Une loi "qui prouve que la société espagnole évolue"

"C'est une bonne nouvelle qu'une loi qui permet à des gens de mettre fin dignement à de souffrances inutiles soit adoptée", réagit Lluís Rabell, militant et député catalan, au micro d'Europe 1. "C'est une avancée démocratique et de civilisation qui prouve que la société espagnole évolue, que c'est une société dont les valeurs démocratiques sont plus installées qu'on ne le croit." 

Cette loi autorise aussi bien l'euthanasie - lorsque le soignant provoque la mort du patient - que le suicide médicalement assisté - lorsque le patient prend lui-même la dose de produit prescrite pour se donner la mort.

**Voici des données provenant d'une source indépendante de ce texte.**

(** The value given to [pretty] is an object with a table whose [headings]
    is an array and whose [rows] is the given array. *)
Definition tableOf (result : val) (rows : list val) : Prop :=
  truthy result = true ∧
  truthy (Table.prop result "table") = true ∧
  Table.isArray (Table.prop (Table.prop result "table") "headings") = true ∧
  Table.prop (Table.prop result "table") "rows" = VArr rows.

(** The headings without the one named [code]. *)
Definition withoutCode (headings : list (string * val)) : list (string * val) :=
  List.filter (fun kv => negb (String.eqb kv.1 "code")) headings.

(** A result has a snippet of code: its [code] is a string. *)
Definition hasCode (result : obj) : bool := isString (get result "code").

(** The value that [createTable] puts in the column of a heading key. *)
Definition cellValue (result : obj) (key : string) : val :=
  if String.eqb key "code" then
    VStr (String Table.backtick (trim (ToString (get result "code")))
          +:+ String Table.backtick "")
  else if String.eqb key "lineCol" then
    VStr (ToString (get result "line") +:+ ":" +:+ ToString (get result "col"))
  else get result key.

(** The columns of a result that [pretty] prints: those of the headings
    other than [code]. *)
Definition printedKeys (headings : list (string * val)) : list string :=
  (withoutCode headings).*1.

(** The columns of a result under the printed headings are strings. *)
Definition printableResult (headings : list (string * val)) (result : obj) : bool :=
  forallb (fun key => isString (cellValue result key)) (printedKeys headings).

(** The line of a result: six spaces, the printed columns that are not
    between backticks, each followed by a space, and a line feed. *)
Definition lineOf (headings : list (string * val)) (result : obj) : string :=
  "      "
  +:+ foldr (fun key line => shownCol (cellValue result key) +:+ line) ""
        (printedKeys headings)
  +:+ Table.newline.

(** ** Well-formed [srcset] attributes *)

(** Every code unit of a string passes a test. *)
Fixpoint allChars (p : ascii → bool) (s : string) : bool :=
  match s with
  | EmptyString => true
  | String c s' => p c && allChars p s'
  end.

(** A URL as written in a [srcset]: not empty, without white space and
    without comma. *)
Definition plainUrl (url : string) : bool :=
  negb (String.eqb url "")
  && allChars (fun c => negb (isWhiteSpace c) && negb (Ascii.eqb c ",")) url.

(** The [srcset] that declares the given candidates, each an URL and a
    descriptor, separated by a comma and a space. *)
Definition srcsetOf (candidates : list (string * string)) : string :=
  String.concat ", " (List.map (fun c => c.1 +:+ " " +:+ c.2) candidates).

(** ** What the page returns *)

(** The page script returns one description per image, each of whose
    images has a parent; or it throws a [TypeError], some image having no
    parent. *)
Definition describesEveryImage (document : list ImgNode)
    (returned : error + list obj) : Prop :=
  match returned with
  | inr records =>
      length records = length document ∧
      Forall (fun node => is_Some (parentElement node)) document
  | inl e =>
      e = TypeError ∧
      Exists (fun node => parentElement node = None) document
  end.

(** The URLs that a [srcset] declares, normalised: none for the empty
    string, and otherwise the one of each entry between commas. *)
Definition declaredUrls (resolveURL : string → option string) (srcset : string)
    : list string :=
  if String.eqb srcset "" then []
  else (fun entry => normalized resolveURL (candidateUrl entry)) <$>
         split "," srcset.

(** A description is that of an image outside of any [picture]: it holds
    the ten properties read from the image, each with the value that the
    image has for it, and an [isPicture] that is [false]; it holds nothing
    else, and so no [sources]. *)
Definition describedAsPlain (resolveURL : string → option string)
    (image : Element) (record : obj) : Prop :=
  record !! "tagName" = Some (VStr (tagName image)) ∧
  record !! "src" = Some (currentSrc image) ∧
  record !! "srcset" = Some (VStr (srcset image)) ∧
  record !! "srcsetUrls" =
    Some (VArr (VStr <$> declaredUrls resolveURL (srcset image))) ∧
  record !! "sizes" = Some (sizes image) ∧
  record !! "media" = Some (media image) ∧
  record !! "clientWidth" = Some (clientWidth image) ∧
  record !! "clientHeight" = Some (clientHeight image) ∧
  record !! "naturalWidth" = Some (naturalWidth image) ∧
  record !! "naturalHeight" = Some (naturalHeight image) ∧
  record !! "isPicture" = Some (VBool false) ∧
  record !! "sources" = None ∧
  dom record =
    list_to_set ["tagName"; "src"; "srcset"; "srcsetUrls"; "sizes"; "media";
                 "clientWidth"; "clientHeight"; "naturalWidth"; "naturalHeight";
                 "isPicture"].

(** ** Keys that can be picked *)

(** The names that every object inherits from [Object.prototype]: reading
    one of them from an object that lacks it yields the inherited value, and
    writing [__proto__] sets the prototype and adds no property. *)
Definition inheritedNames : list string :=
  ["__proto__"; "constructor"; "hasOwnProperty"; "isPrototypeOf";
   "propertyIsEnumerable"; "toLocaleString"; "toString"; "valueOf";
   "__defineGetter__"; "__defineSetter__"; "__lookupGetter__";
   "__lookupSetter__"].

(** Keys of data: none of them is an inherited name. *)
Definition dataKeys (keys : list string) : Prop :=
  Forall (fun key => key ∉ inheritedNames) keys.

(** ** What a pass leaves in the store *)



(** ** Where a chained pass stops *)

(** The pass stopped at the element of position [j]: its outcome is that of
    the enrichment of this element, which did not succeed; the objects
    before that position are enriched records, those after it are as
    received, and no size was requested beyond that position. *)
Definition stoppedAt (Image : string → image_event)
    (JSON_parse : string → option val) (index : gmap string obj)
    (elements : list obj) (st : state) (r : settled (list nat)) (j : nat) : Prop :=
  (∃ o, elements !! j = Some o ∧
        match enrichedRecord Image JSON_parse index o with
        | Fulfilled _ => False
        | Rejected e => r = Rejected e
        | Pending => r = Pending
        end)
  ∧ (∀ i o, i < j → elements !! i = Some o →
       ∃ c', enrichedRecord Image JSON_parse index o = Fulfilled c' ∧
             store st !! i = Some c')
  ∧ (∀ i, j < i → store st !! i = elements !! i)
  ∧ (∀ i, i ∈ requested st → i ≤ j).

(** The [sources] of a record are those of the element it comes from,
    rehydrated: the value parsed from the text received, or the falsy value
    received. *)
Definition rehydrated (JSON_parse : string → option val) (o c : obj) : Prop :=
  if truthy (get o "sources")
  then JSON_parse (ToString (get o "sources")) = Some (get c "sources")
  else get c "sources" = get o "sources".

(** The store of a pass holds, for each element, a record with rehydrated
    sources. *)
Definition sourcesRehydrated (JSON_parse : string → option val)
    (elements : list obj) (st : state) : Prop :=
  ∀ i o, elements !! i = Some o →
    ∃ c, store st !! i = Some c ∧ rehydrated JSON_parse o c.

(** ** Further sample inputs *)

(** An image in a paragraph. *)
Definition plainDocument : list ImgNode :=
  [mkImg pictureImg (Some (mkParent "P" [pictureImg]))].

(** A grouped image whose [sources] is not the text of a value. *)
Definition brokenElement : obj := <["sources" := VStr "{"]> pictureElement.

(** A transfer of a page. *)
Definition htmlTransfer : obj := <["_mimeType" := VStr "text/html"]> pngTransfer.

(** * Properties *)

(** ** The index of network records *)

Section Index.
Variable entryOf : obj -> obj.

Lemma index_lookup_from (records : list obj) (m0 : gmap string obj) (key : string) :
  foldl (indexStep entryOf) m0 records !! key =
  match last (transfersAt key records) with
  | Some record => Some (entryOf record)
  | None => m0 !! key
  end.
Proof.
  induction records as [|record records IH] using rev_ind; [done|].
  rw foldl_app /= /transfersAt List.filter_app /=.
  unfold indexStep at 1.
  destruct (isImage record) eqn:Himg; simpl.
  - destruct (String.eqb (keyOf record) key) eqn:Hkey; simpl.
    + apply String.eqb_eq in Hkey. subst key.
      by rw last_snoc lookup_insert_eq.
    + apply String.eqb_neq in Hkey.
      rw app_nil_r lookup_insert_ne //.
  - by rw app_nil_r.
Qed.
(** * Qub for TypeScript: iterators, iterables, containers, spans and the lexer

    A shallow embedding of [sources/Qub.ts].  Every class of the source is a
    record (its fields) together with one function per method; a method that
    mutates its receiver returns the new receiver next to its result.  The
    [Iterator<T>] interface is a type class, the decorators ([where], [skip],
    [take], [map], [concatenate]) are instances over the class of the
    iterator they wrap, and the [Iterable] hierarchy is a tagged union whose
    methods dispatch on the tag.

    Conventions.
    - A TypeScript type [T] is a Rocq type with a distinguished value
      [undefined] (class [Undefined]): without strict null checks every
      TypeScript type contains it.
    - A count argument ([toSkip], [toTake]) is [option Z]: [None] is
      [undefined], [Some z] an integer.  An index argument of [get] is a
      [number]: [undefined], [NaN] or a rational, so that fractional indices
      can be written; its sums are exact.  The indexes and lengths of spans
      and lexes are integers, added and subtracted with the rounding of
      doubles ([nearestNumber]).  Infinities are not modelled.
    - A [while] loop is a [Fixpoint] on a fuel argument.  The fuel handed to
      a loop over an iterator is that iterator's [remaining] bound, a loop
      variant that is not part of the source; the lemmas named [*_spec] show
      that under the iterator laws the loop leaves by its own test.  *)

From Stdlib Require Import String Ascii ZArith List Bool Lia QArith Lqa.
Import ListNotations.
Close Scope Q_scope.
Open Scope Z_scope.

Set Implicit Arguments.
Unset Strict Implicit.

(** ** Values *)

(** [let result: T;] leaves [result] at [undefined]. *)
Class Undefined (T : Type) : Type := undefined : T.

#[global] Instance Undefined_option {A : Type} : Undefined (option A) := None.

(** [isDefined(value)]: [value !== undefined && value !== null]. *)
Definition isDefined {A : Type} (value : option A) : bool :=
  match value with Some _ => true | None => false end.

(** A JavaScript number used as an index. *)
Inductive number : Type :=
| NumUndefined
| NaN
| Num (q : Q).

Definition Qlt_bool (x y : Q) : bool := negb (Qle_bool y x).

(** [a <= b] and [a < b] on numbers: false as soon as one side is
    [undefined] (which converts to [NaN]) or [NaN]. *)
Definition number_le (a b : number) : bool :=
  match a, b with Num x, Num y => Qle_bool x y | _, _ => false end.

Definition number_lt (a b : number) : bool :=
  match a, b with Num x, Num y => Qlt_bool x y | _, _ => false end.

Definition number_add (a b : number) : number :=
  match a, b with Num x, Num y => Num (x + y)%Q | _, _ => NaN end.

Definition number_isDefined (a : number) : bool :=
  match a with NumUndefined => false | _ => true end.

Definition ofZ (z : Z) : number := Num (inject_Z z).

(** [array[index]]: a property lookup, [undefined] unless the index is a
    non-negative integer below the array's length. *)
Definition arrayGet {T : Type} `{Undefined T} (array : list T) (index : number) : T :=
  match index with
  | Num q =>
      let r := Qred q in
      if (Qden r =? 1)%positive && (0 <=? Qnum r)
      then nth (Z.to_nat (Qnum r)) array undefined
      else undefined
  | _ => undefined
  end.

(** Comparisons of a counter with a count argument. *)
Definition count_lt (a : Z) (b : option Z) : bool :=
  match b with Some y => a <? y | None => false end.

Definition count_le (a : Z) (b : option Z) : bool :=
  match b with Some y => a <=? y | None => false end.

(** [toSkip && 0 < toSkip]: the argument is truthy (defined, not zero) and
    positive. *)
Definition truthyPositive (n : option Z) : option Z :=
  match n with
  | Some z => if negb (z =? 0) && (0 <? z) then Some z else None
  | None => None
  end.
(** * pyfacebook: the Facebook Page resource and its paginated fetcher

    A shallow embedding of [pyfacebook/api/facebook/resource/page.py]
    together with the collaborators it calls.  Python values are embedded
    as follows:

    - [Optional[str]] is [option string]; Python truthiness of such a value
      ([if page_id:]) is the boolean [truthy];
    - [int] is [Z];
    - a JSON-decoded value is [Json], a [dict] keyed by strings is a
      [gmap string _];
    - a raised exception is the [Raise] outcome of a state-and-error monad
      whose state records every call made on [self.client]. *)

From Stdlib Require Import ZArith Lia Ascii String.
From stdpp Require Import base option list strings gmap.

Local Open Scope Z_scope.

(** ** Raw records *)

(** A JSON-decoded value, as [json.loads] produces it. *)
#[local] Unset Elimination Schemes.
Inductive Json : Type :=
| JNull
| JBool (b : bool)
| JNum (n : Z)
| JStr (s : string)
| JArr (xs : list Json)
| JObj (kv : gmap string Json).
#[local] Set Elimination Schemes.

(** The paging block of a connection response: a mapping that may hold the
    keys ["next"], ["previous"] and ["cursors"]. *)
Abbreviation Paging := (gmap string Json).

(** ** Field normalization *)

Module Params.

(** What callers hand over as [fields]: a string, a list or a tuple of
    strings ([None] is the [option] around it). *)
Inductive FieldValue : Type :=
| VStr (s : string)
| VList (xs : list string)
| VTuple (xs : list string).

(** Python's [",".join(xs)]. *)
Definition comma_join (xs : list string) : string := String.concat "," xs.

(** Modelled from the spec: [enf_comma_separated] lives in
    [pyfacebook/utils/params_utils.py], which is not part of the sources at
    hand; section 4.2 describes it as [normalize(field_name, value)]:
    null gives null, a sequence is joined with commas in input order,
    a string is returned unchanged. *)
Definition enf_comma_separated (field : string) (value : option FieldValue)
  : option string :=
  match value with
  | None => None
  | Some (VStr s) => Some s
  | Some (VList xs) => Some (comma_join xs)
  | Some (VTuple xs) => Some (comma_join xs)
  end.

(** Feeding a result of the normalization back in as a value. *)
Definition as_value (r : option string) : option FieldValue := VStr <$> r.

(** Python's [s.split(",")], used to read a normalized string back. *)
Fixpoint split_comma (s : string) : list string :=
  match s with
  | EmptyString => [EmptyString]
  | String c rest =>
      if Ascii.eqb c ","%char then EmptyString :: split_comma rest
      else match split_comma rest with
           | [] => [String c EmptyString]
           | h :: t => String c h :: t
           end
  end.
(** * Remirror: link utilities, SSR transformer pipeline, helper aggregation

    A shallow embedding of three source files of the repository:

    - [@remirror/extension-enhanced-link/src/enhanced-link-utils.ts]
      ([extractHref], [isSetEqual]) in [Module EnhancedLinkUtils];
    - the React SSR extension ([onInitialize], [ssrTransformer],
      [createSSRTransformer]) in [Module ReactSSR];
    - the helpers extension ([onCreate], [onView]) in [Module Helpers].

    Thrown JavaScript exceptions are values of [Error] carried in the left
    summand of [Result].  Objects that the source mutates after handing out
    a reference (the [ssrTransformers] array, the [helpers] record) live in a
    heap of closure frames, and the manager store keeps references into it. *)

From Stdlib Require Import String Ascii.
From stdpp Require Import base option list gmap strings.

Local Open Scope string_scope.
Local Open Scope list_scope.

(** ** Thrown values *)

(** The two members of [ErrorConstant] (package [@remirror/core-constants])
    that the embedded code names. *)
Inductive ErrorConstant : Type :=
  | DUPLICATE_HELPER_NAMES
  | HELPERS_CALLED_IN_OUTER_SCOPE.

(** What a [throw] carries: an error raised through the framework's
    [invariant] (its code and message detail), or any other value thrown by
    code that an extension supplies. *)
Inductive Error : Type :=
  | RemirrorError (code : ErrorConstant) (detail : string)
  | Thrown (payload : string).

Inductive Result (A : Type) : Type :=
  | Throws (e : Error)
  | Returns (a : A).
Arguments Throws {A} e.
Arguments Returns {A} a.

(** Sequencing: a thrown value skips the rest of the block. *)
Definition bind {A B : Type} (r : Result A) (k : A -> Result B) : Result B :=
  match r with
  | Throws e => Throws e
  | Returns a => k a
  end.

Notation "'let*' p ':=' r 'in' k" := (bind r (fun p => k))
  (at level 10, p pattern, r at level 100, k at level 200).

(** JavaScript truthiness of an optional boolean ([undefined | boolean]). *)
Definition truthy (b : option bool) : bool :=
  match b with
  | Some true => true
  | _ => false
  end.

(** ** enhanced-link-utils.ts *)

Module EnhancedLinkUtils.

(** [String.prototype.startsWith(search)] at position 0. *)
Definition startsWith (s search : string) : bool := String.prefix search s.

(** [s] begins with the characters of [search]. *)
Definition BeginsWith (search s : string) : Prop :=
  exists rest, s = String.append search rest.

(** [url.startsWith('http') || url.startsWith('//') ? url : `http://${url}`] *)
Definition extractHref (url : string) : string :=
  if startsWith url "http" || startsWith url "//" then url
  else String.append "http://" url.

Section IsSetEqual.
Context {GSetType : Type} `{EqDecision GSetType}.

(** A JavaScript [Set]: its values in insertion order, each at most once. *)
Definition JSSet : Type := list GSetType.

Definition has (s : JSSet) (value : GSetType) : bool :=
  bool_decide (value ∈ s).

Definition add (s : JSSet) (value : GSetType) : JSSet :=
  if has s value then s else s ++ [value].

(** [new Set(iterable)] *)
Definition newSet (values : list GSetType) : JSSet :=
  foldl add [] values.

Definition size (s : JSSet) : nat := length s.

(** The [for (const value of setOne)] loop with its early [return false]. *)
Fixpoint everyMember (values : list GSetType) (setTwo : JSSet) : bool :=
  match values with
  | [] => true
  | value :: rest =>
      if negb (has setTwo value) then false else everyMember rest setTwo
  end.

Definition isSetEqual (setOne setTwo : JSSet) : bool :=
  if negb (Nat.eqb (size setOne) (size setTwo)) then false
  else everyMember setOne setTwo.

End IsSetEqual.

(** *** [getUrlsFromState] *)

(** A mark as [getUrlsFromState] reads it: [mark.type.name] and [mark.attrs],
    where an attribute that is absent reads as [undefined]. *)
Record Mark : Type :=
  { typeName : string;
    attrs : gmap string string }.

(** A document node as [getUrlsFromState] reads it: [node.marks]. *)
Record PMNode : Type := { marks : list Mark }.

(** [mark.attrs.href]: the url, or [undefined] ([None]). *)
Definition href (mark : Mark) : option string := attrs mark !! "href".

Record UrlsFromState : Type :=
  { set : @JSSet (option string);
    urls : list (option string) }.

(** The callback of [nodesBetween], run on every node handed to it:
    [marks = [...marks, ...node.marks]]. *)
Definition collectMarks (visited : list PMNode) : list Mark :=
  foldl (fun collected node => collected ++ marks node) [] visited.

(** [getUrlsFromState(state, markName)].  The traversal [doc.nodesBetween] of
    the editor library is taken as given: [visited] is the sequence of nodes
    it hands to the callback for the document of [state], in call order. *)
Definition getUrlsFromState (visited : list PMNode) (markName : string)
  : UrlsFromState :=
  let marks := collectMarks visited in
  let urls :=
    map href
      (List.filter (fun markItem => bool_decide (typeName markItem = markName))
         marks) in
  {| set := newSet urls; urls := urls |}.

End EnhancedLinkUtils.

(** *** Sample nodes *)

Module LinkSamples.
Import EnhancedLinkUtils.

Definition link (url : string) : Mark :=
  {| typeName := "enhancedLink"; attrs := {["href" := url]} |}.
Definition bold : Mark := {| typeName := "bold"; attrs := ∅ |}.

Definition paragraphOne : PMNode :=
  {| marks := [link "http://remirror.io"; bold] |}.
Definition paragraphTwo : PMNode := {| marks := [link "//cdn.remirror.io"] |}.

End LinkSamples.

(** ** The React SSR extension *)

Module ReactSSR.

Section Pipeline.
(** [Element] is [JSX.Element]; [Param] is what [getParameter(extension)]
    returns; [World] is whatever state the code supplied by extensions can
    observe and change. *)
Context {Element Param World : Type}.

(** [SSRTransformer = (element: JSX.Element) => JSX.Element]; a call may
    throw. *)
Definition SSRTransformer : Type := Element -> Result Element.

(** [Remirror.ExcludeOptions] *)
Record ExcludeOptions : Type := { reactSSR : option bool }.

Record ExtensionSettings : Type := { exclude : ExcludeOptions }.

(** [createSSRTransformer?: (parameter) => SSRTransformer].  The factory
    runs extension code: it may change the world and may throw. *)
Record ExtensionParameter : Type :=
  { createSSRTransformer :
      option (Param -> World -> Result (SSRTransformer * World)) }.

Record Extension : Type :=
  { name : string;
    parameter : ExtensionParameter;
    settings : ExtensionSettings }.

(** [getParameter] of the manager is not part of the source files at hand;
    the embedding takes it as given. *)
Variable getParameter : Extension -> Param.

(** Values kept in the manager store.  The arrow function [ssrTransformer]
    is stored by reference: it closes over the [ssrTransformers] array of
    the [onInitialize] call that created it. *)
Inductive StoreValue : Type :=
  | EmptyObject
  | SsrTransformerClosure (frame : nat).

(** [frames] is the heap of [ssrTransformers] arrays, one for each call of
    [onInitialize]. *)
Record Manager : Type :=
  { frames : list (list SSRTransformer);
    store : gmap string StoreValue;
    world : World }.
(** What the copy constructor leaves. *)
Lemma Vector_copy_effect that h bt arrt l :
  owns that h bt arrt -> elements that h = Some l ->
  exists r h' br arrr,
    Vector_copy that h = Ret r h' /\ owns r h' br arrr /\
    n r = n that /\ N r = N that /\
    elements r h' = Some l /\
    h !! br = None /\ h' = <[br := arrr]> h /\
    owns that h' bt arrt.
Proof.
  intros Ho Hl. pose proof Ho as [Hp Hb Hlen Hn HN].
  rewrite (owns_elements _ _ _ _ Ho) in Hl. injection Hl as <-.
  set (br := fresh (dom h)).
  set (arrr := moved_into (N that) (n that) arrt).
  assert (Hdead : h !! br = None) by apply fresh_block_dead.
  assert (Hor : owns (mkVector (n that) (N that) (Some (Ptr br 0)))
                     (<[br := arrr]> h) br arrr).
  { constructor; simpl; try (done || lia).
    - apply lookup_insert_eq.
    - apply length_moved_into; lia. }
  exists (mkVector (n that) (N that) (Some (Ptr br 0))), (<[br := arrr]> h), br, arrr.
  split; [apply (Vector_copy_spec _ _ _ _ Ho)|].
  split; [done|]. split; [done|]. split; [done|].
  split.
  { rewrite (owns_elements _ _ _ _ Hor). cbn [n]. unfold arrr.
    rewrite take_moved_into by lia. done. }
  split; [done|]. split; [done|].
  apply owns_in_larger_heap; done.
Qed.

(** X12: the copy constructor returns a vector with the length, the
    capacity and the elements of its argument, in an array of its own in a
    block that was not live; no other block changes and the argument is
    untouched; an assignment through [at(i)] of the copy changes the copy
    and not the argument. *)
Theorem copy_constructor_is_deep that h bt arrt l :
  owns that h bt arrt -> elements that h = Some l ->
  exists r h' br arrr,
    Vector_copy that h = Ret r h' /\ owns r h' br arrr /\
    h !! br = None /\ h' = <[br := arrr]> h /\
    size r = size that /\ capacity r = capacity that /\
    elements r h' = Some l /\
    pv r <> pv that /\
    owns that h' bt arrt /\
    (forall i x, 0 <= i < n that ->
       exists h'',
         write (at_ i) x (r, h') = Ret tt (r, h'') /\
         elements r h'' = Some (<[Z.to_nat i := x]> l) /\
         elements that h'' = Some l).
Proof.
  intros Ho Hl.
  destruct (Vector_copy_effect _ _ _ _ _ Ho Hl)
    as (r & h' & br & arrr & Hrun & Hor & Hn & HN & Hel & Hdead & Hh' & Hot).
  pose proof Ho as [Hp Hb _ _ _]. pose proof Hor as [Hpr Hbr _ _ _].
  assert (Hne : br <> bt) by (intros ->; congruence).
  exists r, h', br, arrr. split; [done|]. split; [done|].
  split; [done|]. split; [done|].
  split; [done|]. split; [done|]. split; [done|].
  split; [rewrite Hpr, Hp; intros [= ?]; done|]. split; [done|].
  intros i x Hi.
  assert (Hi' : 0 <= i < n r) by lia.
  destruct (write_at_effect _ _ _ _ _ x _ Hor Hi' Hel)
    as (h'' & Hw & Hown'' & Hel'' & _ & _).
  exists h''. split; [done|]. split; [done|].
  assert (Hh'' : h'' = <[br := <[Z.to_nat i := x]> arrr]> h').
  { unfold write in Hw.
    erewrite bind_Ret in Hw; cycle 1.
    { unfold at_. rewrite bind_this. unfold valid.
      destruct (Z.leb_spec 0 i); [|lia]. destruct (Z.ltb_spec i (n r)); [|lia].
      cbn [andb negb]. reflexivity. }
    unfold subscript, begin in Hw. rewrite Hpr in Hw. cbn [next blk off] in Hw.
    rewrite Z.add_0_l in Hw.
    erewrite mem_Ret in Hw; cycle 1.
    { eapply store_at; [exact Hbr|]. destruct Hor as [_ _ Hlr Hnr _]. lia. }
    injection Hw as <-. done. }
  assert (Hot'' : owns that h'' bt arrt).
  { destruct Hot as [Hp' Hb' Hl' Hn' HN']. constructor; try done.
    rewrite Hh'', lookup_insert_ne; done. }
  rewrite (owns_elements _ _ _ _ Hot''), <- (owns_elements _ _ _ _ Ho). done.
Qed.

(** X13: [x = y] for an lvalue [y] returns with [x] holding the length, the
    capacity and the elements of [y] in a block that was not live; the
    array [x] had is freed, no other block is touched, and [y], when it is
    another vector, keeps its array.  [y] may be [x] itself. *)
Theorem copy_assignment_replaces_contents v h b arr y bt arrt l :
  owns v h b arr -> owns y h bt arrt -> elements y h = Some l ->
  exists v' h' b' arr',
    assign_from y (v, h) = Ret tt (v', h') /\ owns v' h' b' arr' /\
    size v' = size y /\ capacity v' = capacity y /\
    elements v' h' = Some l /\
    h !! b' = None /\ h' !! b = None /\
    (bt <> b -> owns y h' bt arrt) /\
    (forall q, q <> b -> q <> b' -> h' !! q = h !! q).
Proof.
  intros Ho Hy Hl. pose proof Ho as [Hp Hb Hlen Hn HN].
  pose proof Hy as [Hpy Hby Hleny Hny HNy].
  rewrite (owns_elements _ _ _ _ Hy) in Hl. injection Hl as <-.
  set (b' := fresh (dom h)).
  set (arr' := moved_into (N y) (n y) arrt).
  pose proof (fresh_block_ne _ _ _ Hb) as Hne.
  pose proof (fresh_block_ne _ _ _ Hby) as Hney.
  assert (Hown : owns (mkVector (n y) (N y) (Some (Ptr b' 0)))
                      (delete b (<[b' := arr']> h)) b' arr').
  { constructor; simpl; try (done || lia).
    - rewrite lookup_delete_ne by done. apply lookup_insert_eq.
    - apply length_moved_into; lia. }
  exists (mkVector (n y) (N y) (Some (Ptr b' 0))),
         (delete b (<[b' := arr']> h)), b', arr'.
  split; [apply (assign_from_spec _ _ _ _ _ _ _ Ho Hy)|].
  split; [done|]. split; [done|]. split; [done|].
  split.
  { rewrite (owns_elements _ _ _ _ Hown). cbn [n]. unfold arr'.
    rewrite take_moved_into by lia. done. }
  split; [apply fresh_block_dead|]. split; [apply lookup_delete_eq|].
  split.
  - intros Hbt. constructor; try done.
    rewrite lookup_delete_ne, lookup_insert_ne; done.
  - intros q Hq Hq'. rewrite lookup_delete_ne, lookup_insert_ne; done.
Qed.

Concrètement, elle prévoit que toute personne ayant "une maladie grave et incurable" ou des douleurs "chroniques le plaçant dans une situation d'incapacité" puisse demander l'aide du corps médical pour mourir et s'éviter ainsi "une souffrance intolérable".

Des conditions strictes encadrent toutefois la démarche : la personne, espagnole ou résidant dans le pays, doit ainsi être "capable et consciente" lorsqu'elle fait la demande, qui doit être formulée par écrit "sans pression extérieure" et renouvelée quinze jours plus tard. Le médecin pourra toujours rejeter cette demande s'il estime que ces critères ne sont pas remplis ou faire valoir "son objection de conscience". En outre, elle devra être approuvée par un autre médecin et recevoir le feu vert d'une commission d'évaluation.

Vent debout contre cette réforme, l'Église catholique espagnole a comparé l'euthanasie à "une forme d'homicide" tandis que le parti d'extrême droite Vox a annoncé qu'il déposerait un recours devant le Tribunal constitutionnel.

Quatrième pays européen, après le Benelux

Avec cette loi, l'Espagne devient ainsi le quatrième pays européen à dépénaliser l'euthanasie, après les Pays-Bas, la Belgique et le Luxembourg. Aux Pays-Bas, depuis 2002, l'administration d'un médicament provoquant la mort est autorisée lorsque le patient en fait la demande en pleine possession de ses moyens et subit des souffrances "insupportables et interminables" dues à une maladie diagnostiquée comme incurable. L'avis d'un second médecin est nécessaire.

Les Pays-Bas ont également été les premiers à autoriser sous de strictes conditions l'euthanasie pour les mineurs de 12 ans et plus, et ont annoncé, en octobre dernier, qu'ils projetaient de légaliser l'euthanasie pour les enfants malades en phase terminale âgés de un à 12 ans.

La Belgique a elle aussi dépénalisé l'euthanasie en 2002 dans des conditions strictement définies par la loi. Le patient peut exprimer ses volontés dans une "déclaration anticipée" valable cinq ans ou en faire la demande expresse s'il est en état de s'exprimer. En février 2014, le pays fut le premier à autoriser sans limite d'âge l'euthanasie pour les enfants "en capacité de discernement" atteints d'une maladie incurable.

Quant au Luxembourg, l'euthanasie y est autorisée depuis mars 2009 sous certaines conditions pour les patients majeurs condamnés.